Having fled America for Berlin following a separation from his wife, social psychologist Ben Monroe (Eric Bana) is working diligently on his latest book, this time on the subject of the appeal and perils to be found in groupthink. As part of his research, he is allowed to look in on the scene of a mysterious group suicide that he suspects may be connected to a local cult. There, he meets Nina (Sylvia Hoeks), the cop in charge of the investigation. At the same time, his 16-year-old daughter, Mazzy (Sadie Sink), arrives in Berlin to stay with him. While he tries to reestablish a relationship with her, complications exacerbate when he and Nina begin a romantic relationship.
Upon arriving, Mazzy meets Martin (Jonas Dassler), a seemingly nice young man who helps her navigate the trains and wants to see her again. He says he is involved with an environmental NGO and invites her to a meeting with his group, where he introduces her to the group's charismatic leader, Hilda (Sophie Roos). Although Mazzy sees Martin and the group as a friendly alternative to her strained relationship with her father, it becomes apparent she's fallen in with the very same cult her father has been looking for. What's more, said cult been making increasingly apocalyptic statements about society's disintegration and how "sacrifices" need to be made to make things right again.

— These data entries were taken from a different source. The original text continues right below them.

(** C7.  Whatever bytes a block holds and whatever size is claimed for it, the decoder
    returns; it has written only the output buffer and says how much of it, or an
    error.  An access fails only where a byte of the buffers, or the byte behind an
    input of one byte, is not there. *)
Theorem decoder_contained dma m source dest compressedSize maxDecompressedSize :
  (forall f, memcpy_callback dma = Some f -> engine_contained f) -> byte_memory m -> 4 <= dest ->
  compressedSize < 2 ^ 31 -> 0 <= maxDecompressedSize < 2 ^ 31 ->
  let '(o, m') := LZ4_decompress_safe dma source dest compressedSize maxDecompressedSize m in
  overwritten m m' dest maxDecompressedSize /\
  match o with
  | Ret r => - 2 ^ 31 <= r <= maxDecompressedSize
  | Undef => exists x, (source <= x < source + Z.max compressedSize 2 \/ dest <= x < dest + maxDecompressedSize) /\ m !! x = None
  | _ => False
  end.
Proof.
  intros Law Hb Hd Hc Hmax.
  set (U := exists x, (source <= x < source + Z.max compressedSize 2 \/ dest <= x < dest + maxDecompressedSize) /\ m !! x = None).
  assert (HU : forall x, (source <= x < source + Z.max compressedSize 2 \/ dest <= x < dest + maxDecompressedSize) -> ~ is_Some (m !! x) -> U).
  { intros x Hx Hn. exists x. split; [done|]. by apply eq_None_not_Some. }
  pose proof (LZ4_decompress_contained (fun x => is_Some (m !! x)) U False dma source dest (source + compressedSize) (dest + maxDecompressedSize) Law) as H.
  replace (source + compressedSize - source) with compressedSize in H by lia. replace (dest + maxDecompressedSize - dest) with maxDecompressedSize in H by lia.
  specialize (H ltac:(intros x ?; apply HU; lia) ltac:(intros x ?; apply HU; lia) Hd Hc Hmax m ltac:(by split)).
  destruct (LZ4_decompress_safe _ _ _ _ _ m) as [o m']. destruct H as ([Hdom _] & Ho & H). cbn in *.
  split; [split; [intros x Hx; by apply Hdom|done]|]. by destruct o.
Qed.

(** ** What a block means *)

Record sequence := mk_sequence { literals : list Z; distance : Z; match_len : Z }.

(** A length above fourteen goes on in bytes. *)
Definition extension (n : Z) : list Z := replicate (Z.to_nat (n / 255)) 255 ++ [n mod 255].
Definition lengthened (n : Z) : list Z := if n <? 15 then [] else extension (n - 15).
Definition nibble (n : Z) : Z := Z.min n 15.

Definition encode_sequence (s : sequence) : list Z :=
  [nibble (len (literals s)) * 16 + nibble (match_len s - 4)] ++ lengthened (len (literals s)) ++ literals s ++
  le 2 (distance s) ++ lengthened (match_len s - 4).
Definition encode_last (last : list Z) : list Z := [nibble (len last) * 16] ++ lengthened (len last) ++ last.
Definition encode (seqs : list sequence) (last : list Z) : list Z := concat (map encode_sequence seqs) ++ encode_last last.

(** A match repeats what stands [d] bytes earlier, byte by byte. *)
Fixpoint repeat_at (n : nat) (d : Z) (out : list Z) : list Z :=
  match n with O => out | S n => repeat_at n d (out ++ [default 0 (out !! Z.to_nat (len out - d))]) end.
Fixpoint expand (out : list Z) (seqs : list sequence) (last : list Z) : list Z :=
  match seqs with
  | [] => out ++ last
  | s :: seqs => expand (repeat_at (Z.to_nat (match_len s)) (distance s) (out ++ literals s)) seqs last
  end.

(** [n] bytes have been expanded already.  The format demands that the last five
    bytes are literals and that no match begins in the last twelve. *)
Fixpoint expanded_len (n : Z) (seqs : list sequence) (last : list Z) : Z :=
  match seqs with [] => n + len last | s :: seqs => expanded_len (n + len (literals s) + match_len s) seqs last end.
Fixpoint well_formed (n : Z) (seqs : list sequence) (last : list Z) : Prop :=
  match seqs with
  | [] => bytes last
  | s :: seqs =>
      bytes (literals s) /\ 4 <= match_len s /\ 0 < distance s < 65536 /\ distance s <= n + len (literals s) /\
      5 <= len last /\ n + len (literals s) + 12 <= expanded_len n (s :: seqs) last /\
      well_formed (n + len (literals s) + match_len s) seqs last
  end.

Some interesting films have been made over the years dealing with cults and the insidious ways in which they work themselves into the minds of vulnerable people. ("Ticket to Heaven" (1981), "Split Image" (1982), and "Faults" (2014) come to mind.) Those films took the subject seriously without reducing it to a plot device. "A Sacrifice," by comparison, never displays any interest in what drives people to fall into this way of thinking. Making her feature debut as writer-director, Jordan Scott handles the material (adapted from the 2015 novel Tokyo by Nicholas Hogg) in a slickly impersonal manner, and the performances by the undeniably talented cast are equally meh.
Then comes the finale, where everything gets loopy and not in a good way. The fact that plot threads involving Ben's investigation and Mazzy's dalliance with Martin and his friends eventually come together will probably not surprise too many people, I suppose. However, my guess is few will fully anticipate the silliness and contrivances involved in bringing them together; the screenplay willfully throws away whatever serious points it might have hoped to make to turn the story into a simple-minded race against time. Having not read Hogg's book, I cannot say if Scott's adaptation is faithful to its source or if it has gone off in its own direction, but if it's the latter, he can at least be comforted by the fact that the title change will ensure that few of the people who actually see this will connect it with his work.
Watching "A Sacrifice" is like watching an extra-long episode of a middling procedural series that is now a season or two past its prime. No one involved on either side of the camera ever seems truly engaged with the material, and as a result, viewers can't take up much interest in it. Even when it takes its turn toward the idiotic in its final scenes, it never manages to develop into anything that is even momentarily interesting. If ever there was a film that seemed destined to spend eternity playing unnoticed in the background while people are folding their laundry or doing other busywork, this is the one.